Attaque d'Arras : une tragédie qui ébranle l'éducation nationale

L'attaque d'Arras a soulevé une vague de choc à travers la France, trois ans après Samuel Paty.
Attaque d'Arras : une tragédie qui ébranle l'éducation nationale
Le portrait de l'enseignant Dominique Bernard affiché sur le mur de la mairie d'Arras. Crédit : FRANCOIS LO PRESTI / AFP

Le 13 octobre dernier, Mohammed Mogouchkov, un jeune homme connu pour ses antécédents de radicalisation islamiste, a perpétré une attaque armée contre son ancien professeur, Dominique Bernard, à la sortie de la cité scolaire Gambetta-Carnot à Arras. Ce fait divers tragique a fortement ému l'opinion publique, ravivant le souvenir de l'assassinat de Samuel Paty, survenu trois ans plus tôt.

Le parquet national antiterroriste (Pnat) a annoncé la demande d'un procès pour Mogouchkov, son frère et son cousin, soulignant la gravité des actes. Cette demande, relayée par des sources proches du dossier, répond à une volonté de traiter cette affaire avec la scène judiciaire appropriée. L’assaillant sera jugé pour assassinat en lien avec une entreprise terroriste, ainsi que pour sa participation à une association de malfaiteurs.
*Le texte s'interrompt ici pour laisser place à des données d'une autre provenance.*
(** A write that [flushPending] waits for can settle. *)
Lemma settle_fuel id st :
  invariant st → settled (store st) id = false →
  ∃ st', settle id st = Some st' ∧ fuel st' < fuel st.
Proof.
  intros [_ Hsaves _ _ _]. unfold settled, settle.
  destruct (saves (store st) !! id) as [s|] eqn:Hid; [|done].
  destruct (Hsaves _ _ Hid) as [(_ & Hcall & Hprom) _].
  destruct (save_promise s) eqn:Hpending; try done. intros _.
  assert (∃ s' entries, saveBatch_resume s = Some (s', entries))
    as (s' & entries & Hres).
  { unfold promise_wf, saveBatch_resume in *. rewrite Hpending in *.
    rewrite Hcall in *.
    destruct (repository id (save_batch s)) as [e| |e];
      [by destruct (Hprom e)|by eauto|].
    destruct (saveBatch_caught e). by eauto. }
  rewrite Hres. eexists; split; [done|]. unfold fuel. simpl.
  destruct (saveBatch_resume_spec _ _ _ Hres) as (_ & _ & _ & _ & Hs' & _).
  pose proof (in_flight_insert (saves (store st)) id s s' Hid) as Hin.
  unfold is_pending in Hin. rewrite Hpending in Hin.
  destruct (save_promise s'); [done|..]; specialize (Hin eq_refl eq_refl); lia.
Qed.

(** When the scheduler has nothing to do, [ingestAll] is over. *)
Lemma next_event_None st : next_event st = None → over st.
Proof.
  unfold next_event, over, returned, rejected.
  destruct (ingestAll st) eqn:Hres; [done|].
  unfold ingestAll in Hres.
  destruct (current st) as [r|] eqn:Hcur.
  - destruct (List.find _ _) eqn:Hfind; [done|]. intros _.
    destruct (ingestSource _ _ _) as [[? []]|] eqn:Hstep;
      try done.
    unfold ingestSource, flushPending, allSettled in Hstep.
    assert (forallb (settled (store st)) (pendingSaves r) = true) as Hall.
    { apply forallb_forall. intros id Hid.
      eapply find_none in Hfind; [|done]. by apply negb_false_iff. }
    rewrite Hall in Hstep. by repeat case_match.
  - intros _. destruct (thrown st) as [e'|]; [right; by exists e'|].
    left. destruct (queue st); [done|]. by case_match.
Qed.

Lemma next_event_Some st ev :
  invariant st → next_event st = Some ev →
  ∃ st', step st ev = Some st' ∧ fuel st' < fuel st.
Proof.
  unfold next_event. intros Hinv Hnext.
  destruct (ingestAll st) as [st'|] eqn:Hres.
  - simplify_eq. exists st'. split; [done|]. by apply resume_fuel.
  - destruct (current st) as [r|]; [|done].
    destruct (List.find _ _) as [id|] eqn:Hfind; simplify_eq/=.
    apply find_some in Hfind as [_ Hid].
    apply settle_fuel; [done|]. by apply negb_true_iff.
Qed.

Lemma run_over n st :
  invariant st → fuel st ≤ n → over (run n st).
Proof.
  revert st. induction n as [|n IH]; intros st Hinv Hfuel; simpl.
  - destruct (next_event st) as [ev|] eqn:Hnext;
      [|by apply next_event_None].
    apply next_event_Some in Hnext as (? & _ & ?); [lia|done].
  - destruct (next_event st) as [ev|] eqn:Hnext;
      [|by apply next_event_None].
    apply next_event_Some in Hnext as (st' & Hstep & Hlt); [|done].
    rewrite Hstep. apply IH; [by eapply invariant_step|lia].
Qed.

(** What the scheduler does is an execution. *)
Lemma run_exec n st : ∃ evs, exec st evs = Some (run n st).
Proof.
  revert st. induction n as [|n IH]; intros st; simpl; [by exists []|].
  destruct (next_event st) as [ev|]; [|by exists []].
  destruct (step st ev) as [st'|] eqn:Hstep; [|by exists []].
  destruct (IH st') as [evs Hevs]. exists (ev :: evs). simpl.
  by rewrite Hstep.
Qed.

(** From every state of an execution, [ingestAll] can run to its end. *)
Lemma exec_ends st :
  invariant st → ∃ evs st', exec st evs = Some st' ∧ over st'.
Proof.
  intros Hinv. destruct (run_exec (fuel st) st) as [evs Hevs].
  exists evs, (run (fuel st) st). split; [done|]. by apply run_over.
Qed.

(** ** Consequences of the invariant *)

(** [ingestAll] rejects only where the [catch] clause throws: when the
    failure of every source can be logged, it is over only by returning. *)
Lemma over_returned st :
  invariant st → Forall (loggable httpClient) sources → over st →
  returned st.
Proof.
  intros [_ _ _ _ Hthrown] Hall [Hret|[e' [Hcur Hrej]]]; [done|].
  rewrite Hrej in Hthrown.
  destruct Hthrown as (_ & k & source & e & _ & Hk & Hout & Hcatch & _).
  rewrite Forall_lookup in Hall. specialize (Hall _ _ Hk).
  unfold loggable in Hall. by rewrite Hout, Hcatch in Hall.
Qed.

Lemma returned_outcomes st :
  invariant st → returned st → length (outcomes st) = length sources.
Proof.
  intros [(done & Hord & Hlen) _ _ _ _] (Hcur & Hq & _).
  rewrite Hord, Hcur, Hq. simpl. rewrite app_nil_r. done.
Qed.


(** A resumption in the loop after which the loop goes on: either nothing
    is written and [pendingSaves] is as before, or one batch is written, its
    promise is pushed to [pendingSaves], and the call waits next in the
    [flushPending] of the loop exactly when [pendingSaves] has reached
    [MAX_CONCURRENT_BATCHES]. *)
Lemma ingestSource_loop k σ r σ' r' :
  r_await r = AwaitNext →
  ingestSource k σ r = Some (σ', Continue r') →
  r_await r' ≠ AwaitDrain →
  saves σ' = saves σ ∧ pendingSaves r' = pendingSaves r
  ∧ r_await r' = AwaitNext ∨
  (∃ s, saves σ' = saves σ ++ [s] ∧ save_source s = k
        ∧ is_Some (save_call s)) ∧
  pendingSaves r' = pendingSaves r ++ [length (saves σ)] ∧
  r_await r' = (if MAX_CONCURRENT_BATCHES <=? length (pendingSaves r')
                then AwaitThrottle else AwaitNext).
Proof.
  unfold ingestSource, submit. intros -> Hcall Hloop.
  destruct (r_input r) as [|value rest].
  { destruct (iterator_end (r_stream r)) as [[]|e]; [|done].
    destruct (0 <? length (batch r)); [|by simplify_eq].
    destruct (saveBatch _ _ _). by simplify_eq. }
  destruct (mapper (r_source r) value) as [mapped|e]; [|done].
  destruct (negb (truthy mapped)); [left; by simplify_eq|].
  destruct (BATCH_SIZE <=? length (batch r ++ [mapped])) eqn:Hfull;
    [|left; by simplify_eq].
  apply Nat.leb_le in Hfull.
  destruct (saveBatch _ _ _) as [σ1 id] eqn:Hsave.
  apply saveBatch_spec in Hsave
    as (-> & s & entries & Hsaves & _ & Hk & _ & _ & Hsome).
  right.
  assert (is_Some (save_call s)) as Hc.
  { rewrite Hsome; [done|]. rewrite length_take. lia. }
  destruct (MAX_CONCURRENT_BATCHES <=? _) eqn:Hmax; simplify_eq; simpl;
    rewrite Hmax; eauto 10.
Qed.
Pour son frère, également impliqué, le parquet requiert une procédure adaptée aux mineurs. Bien que les poursuites pour complicité d’assassinat soient abandonnées, il devra répondre de son adhésion à une structure terroriste.
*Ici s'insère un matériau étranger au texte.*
(** The Book Now poll started by [trackPaymentSubmitClick] on a page
    that never shows the button: [checkButton] runs 21 times (attempts
    0 to 20), each of the first 21 runs but the last schedules the next,
    the last logs the warning; after that no [checkButton] is pending and
    no later event logs the warning again. *)
Lemma book_now_poll_gives_up p s :
  paymentSubmitClickInitialized s = false →
  none_pending is_CheckButton s →
  no_button p →
  let s0 := trackPaymentSubmitClick s in
  let id0 := Timers.next_id (timers s) in
  (∀ n, n ≤ maxAttempts →
     Timers.live (timers (snd (chain_times n id0 p s0)))
       !! fst (chain_times n id0 p s0)
     = Some (Timers.Timer (CheckButton n) (match n with 0 => 500 | S _ => 200 end)
                          false)
     ∧ warnings (snd (chain_times n id0 p s0)) = warnings s)
  ∧ let s21 := snd (chain_times (S maxAttempts) id0 p s0) in
    warnings s21 = warnings s ++ [BookNowButtonNotFound]
    ∧ none_pending is_CheckButton s21
    ∧ button_listeners s21 = button_listeners s
    ∧ ∀ evs, none_pending is_CheckButton (run evs s21)
             ∧ book_now_warnings (run evs s21) = book_now_warnings s21.
Proof.
  intros Hi Hn Hp s0 id0.
  assert (H0 : sole is_CheckButton (CheckButton 0) 500 id0 s0).
  { subst s0 id0. unfold trackPaymentSubmitClick. rewrite Hi. split; cbn.
    - apply lookup_insert_eq.
    - apply sole_first. exact Hn. }
  assert (Hf : paymentSubmitClickInitialized s0 = true
               ∧ warnings s0 = warnings s ∧ button_listeners s0 = button_listeners s).
  { subst s0. unfold trackPaymentSubmitClick. rewrite Hi. auto. }
  destruct Hf as (Hf1 & Hf2 & Hf3).
  split.
  - intros n Hle.
    destruct (checkButton_chain n 0 500 id0 p s0 H0 Hp)
      as ((d & [Hl _] & ->) & Hw & _); [cbn; lia|].
    rewrite Hw, Hf2. auto.
  - cbn zeta. rewrite chain_times_succ. cbn [snd].
    destruct (checkButton_chain maxAttempts 0 500 id0 p s0 H0 Hp)
      as ((d & Hs & _) & Hw & Hb & Hi'); [cbn; lia|].
    destruct (checkButton_gives_up d _ p _ Hs Hp) as (G1 & G2 & G3 & G4).
    rewrite G2, G3, Hw, Hb, Hf2, Hf3. repeat split; [exact G1|..];
      apply run_after_give_up; try exact G1; rewrite G4, Hi'; exact Hf1.
Qed.

(** ** The payment-error observer *)

Lemma tryObserveBody_retries k d id p s :
  sole is_TryObserveBody (TryObserveBody k) d id s →
  no_body p → k < maxBodyCheckAttempts →
  sole is_TryObserveBody (TryObserveBody (S k)) 200 (Timers.next_id (timers s))
       (timerFires id p s)
  ∧ warnings (timerFires id p s) = warnings s
  ∧ body_observers (timerFires id p s) = body_observers s
  ∧ paymentErrorObserverInitialized (timerFires id p s)
    = paymentErrorObserverInitialized s.
Proof.
  intros Hs Hp Hk. pose proof Hs as [Hl _].
  rewrite (chain_timer_fires _ _ _ _ _ Hl). cbn. unfold tryObserveBody.
  rewrite Hp. apply Nat.ltb_lt in Hk. rewrite Hk. cbn.
  repeat split; [apply lookup_insert_eq|].
  eapply sole_after_retry; eauto.
Qed.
Le cousin de Mohammed, également mineur, pourrait faire face à des accusations pour ne pas avoir agi afin d’empêcher le passage à l’acte, confirmant ainsi les préoccupations des autorités sur les réseaux de soutien à la radicalisation.

Un acte révélé par des idéologies extrêmes

Dans le cadre de l'enquête, Mogouchkov a avoué avoir ciblé Dominique Bernard car celui-ci enseignait des valeurs liées à la République, à la démocratie et aux droits de l'Homme, considérées comme contraires à ses croyances. Ce choix tragique a été explicitement confirmé dans une vidéo postée avant l'attaque, où il se revendiquait du groupe jihadiste État islamique.
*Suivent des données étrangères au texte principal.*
(** * TESScut / exo.MAST tutorial: the two data transforms of the notebook

    A shallow embedding of the code cells of
    [tesscut_exomast/TESScut_ExoMAST_Tutorial.ipynb] that carry logic:

    - [find_index]     nearest-timestamp lookup in the cutout table,
    - [make_animation] the frame range it hands to the animation,
    - [json_to_table]  the JSON-to-table conversion.

    Numbers are exact: a timestamp is a rational ([Q]), so the rounding of
    binary64 arithmetic is outside the model; NaN appears only as the value
    numpy stores for [None] in a float column.  Text is [string] (one
    character per byte, i.e. ASCII). *)

From Stdlib Require Import QArith Qabs Qminmax ZArith Lia Lqa.
From Stdlib Require Import Ascii String DecimalString DecimalPos.
From stdpp Require Import gmap strings list.

#[local] Set Warnings "-clear-no-such-hyp".

(** ** Python exceptions and results *)

Module Py.

(** The exceptions the modelled cells can raise, one constructor per
    Python exception class and origin. *)
Inductive exn : Type :=
| ValueError_argmin_empty
    (* numpy: attempt to get argmin of an empty sequence *)
| AttributeError_NoneType_group
    (* 'NoneType' object has no attribute 'group' *)
| TypeError_dtype (name : string)
    (* numpy: data type 'name' not understood *)
| ValueError_float (s : string)
    (* could not convert string to float: 's' *)
| ValueError_int (s : string)
    (* invalid literal for int() with base 10: 's' *)
| TypeError_int_NoneType
    (* int() argument must be a string, a bytes-like object or a real
       number, not 'NoneType' *)
| OverflowError_int
    (* Python int too large to convert to C long *)
| ValueError_column_length.
    (* astropy: Inconsistent data column lengths *)

Inductive result (A : Type) : Type :=
| Ok (a : A)
| Raise (e : exn).
Arguments Ok {A} a.
Arguments Raise {A} e.

Definition bind {A B} (r : result A) (k : A -> result B) : result B :=
  match r with
  | Ok a => k a
  | Raise e => Raise e
  end.

(** [for x in l: acc = body(x, acc)], stopping at the first exception. *)
Fixpoint for_each {A S} (body : A -> S -> result S) (l : list A) (acc : S)
  : result S :=
  match l with
  | [] => Ok acc
  | x :: l' => bind (body x acc) (for_each body l')
  end.

(** [[f(x) for x in l]] where [f] may raise. *)
Fixpoint comprehension {A B} (f : A -> result B) (l : list A)
  : result (list B) :=
  match l with
  | [] => Ok []
  | x :: l' =>
      bind (f x) (fun y => bind (comprehension f l') (fun ys => Ok (y :: ys)))
  end.

(** The error classes of the specification, and the Python exceptions
    that fall under each. *)
Inductive error_class : Type :=
| EmptySequenceError
| TypeMappingError
| ValueCoercionError.

Definition classify (e : exn) : error_class :=
  match e with
  | ValueError_argmin_empty => EmptySequenceError
  | AttributeError_NoneType_group => TypeMappingError
  | TypeError_dtype _ => TypeMappingError
  | ValueError_float _ => ValueCoercionError
  | ValueError_int _ => ValueCoercionError
  | TypeError_int_NoneType => ValueCoercionError
  | OverflowError_int => ValueCoercionError
  | ValueError_column_length => ValueCoercionError
  end.

End Py.
Export Py.

#[global] Instance result_ret : MRet result := @Ok.
#[global] Instance result_bind : MBind result :=
  fun A B k r => Py.bind r k.

(** ** numpy: element-wise arithmetic and [argmin] *)

Module Np.

Definition Qltb (x y : Q) : bool := negb (Qle_bool y x).

(** [col - btjd], broadcasting the scalar. *)
Definition sub_scalar (col : list Q) (x : Q) : list Q :=
  (fun t => (t - x)%Q) <$> col.

(** [np.abs(a)]. *)
Definition abs (a : list Q) : list Q := Qabs <$> a.

(** The left-to-right scan of [argmin]: [best] is the smallest element
    seen so far and [best_i] its index, [i] the index of the head of
    [a].  Only a strictly smaller element replaces the current one. *)
Fixpoint argmin_scan (best_i : nat) (best : Q) (i : nat) (a : list Q) : nat :=
  match a with
  | [] => best_i
  | x :: a' =>
      if Qltb x best then argmin_scan i x (S i) a'
      else argmin_scan best_i best (S i) a'
  end.

(** [a.argmin()]: numpy raises [ValueError] on an empty array. *)
Definition argmin (a : list Q) : result nat :=
  match a with
  | [] => Raise ValueError_argmin_empty
  | x :: a' => Ok (argmin_scan 0 x 1 a')
  end.

End Np.

(** ** The notebook's global names *)

(** One 2D image of the cutout. *)
Definition image : Type := list (list Q).

(** [cutout_table = cutout_hdu[1].data]: the columns the notebook reads. *)
Record fits_rec : Type := {
  TIME : list Q;
  FLUX : list image
}.

(** The module-level names alive when [find_index] is called. *)
Record globals : Type := {
  weird_tic_id : string;
  exomast_url : string;
  cutout_table : fits_rec
}.

(** ** [find_index]

<<
def find_index(btjd):
    return (np.abs(cutout_table['TIME'] - btjd)).argmin()
>>
    The function reads the global [cutout_table]; the globals are threaded
    as an explicit argument and returned, as a state-passing function. *)
Definition find_index (btjd : Q) (g : globals) : result nat * globals :=
  (Np.argmin (Np.abs (Np.sub_scalar (TIME (cutout_table g)) btjd)), g).

(** The globals of a session whose cutout has the given [TIME] column. *)
Definition session (time : list Q) : globals :=
  {| weird_tic_id := "00214568914";
     exomast_url := "https://exo.mast.stsci.edu/api/v0.1/";
     cutout_table := {| TIME := time; FLUX := [] |} |}.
En seulement dix minutes, l'attaque a causé un mort et trois blessés, dont deux agents de sécurité tentant de défendre les victimes. La réaction des autorités et de la communauté éducative a été immédiate, avec des débats sur la sécurité dans les établissements scolaires.
Des experts en sécurité et des membres du corps enseignant expriment leurs inquiétudes face à la montée de la radicalisation, signalant la nécessité de mesures renforcées pour protéger ceux qui œuvrent à l’éducation et à la transmission des valeurs républicaines.